_EXERCISE REQUIREMENTS:_
Locate and copy each line in the data that contains the word "export".

*** Opening DATA SHOWN ***

#[export] Instance codes : ErrorCodes :=
  {| SVR_PARSEERROR := 1; SVR_NOSUCHENCODING := 2;
     SVR_INVALIDSTATE := 3; SVR_INVALIDARGUMENT := 4 |}.

Inductive encoding_id := JPEG | RAW.

(** [split_at c s]: the part of [s] before the first [c], and the part
    after it if there is one. *)
Fixpoint split_at (c : ascii) (s : string) : string * option string :=
  match s with
  | EmptyString => (EmptyString, None)
  | String a s' =>
    if Ascii.eqb a c then (EmptyString, Some s')
    else let (before, after) := split_at c s' in (String a before, after)
  end.

(** One [key=value] field added to a dictionary under construction. *)
Definition add_option (field : string) (d : option Dictionary) : option Dictionary :=
  match d, split_at "="%char field with
  | Some d, (String a k, Some v) => Some (<[ String a k := v ]> d)
  | _, _ => None
  end.

(** Option strings: [name[:key=value[,key=value...]]], the name under the
    key [%name]. *)
Definition parse (s : string) : option Dictionary :=
  match split_at ":"%char s with
  | (EmptyString, _) => None
  | (nm, None) => Some {[ "%name"%string := nm ]}
  | (nm, Some opts) =>
    foldr add_option (Some {[ "%name"%string := nm ]}) (split_commas opts)
  end.

Definition getByName (n : option string) : option encoding_id :=
  match n with
  | Some n => if String.eqb n "jpeg" then Some JPEG
              else if String.eqb n "raw" then Some RAW else None
  | None => None
  end.

#[export] Instance codecs : Codecs :=
  {| SVR_Encoding := encoding_id;
     SVR_Encoder := list Byte.byte;
     SVR_parseOptionString := parse;
     SVR_Encoding_getByName := getByName;
     SVR_Encoder_new := fun _ _ _ => [];
     SVR_Encoder_encode := fun e f => e ++ Ipl.imageData f;
     SVR_Encoder_dataReady := fun e => Z.of_nat (length e);
     SVR_Encoder_readData := fun e cap =>
       (take (Z.to_nat cap) e, drop (Z.to_nat cap) e) |}.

*** Closing DATA SHOWN ***

_WRITTEN RESPONSE:_
#[export] Instance codes : ErrorCodes :=
#[export] Instance codecs : Codecs :=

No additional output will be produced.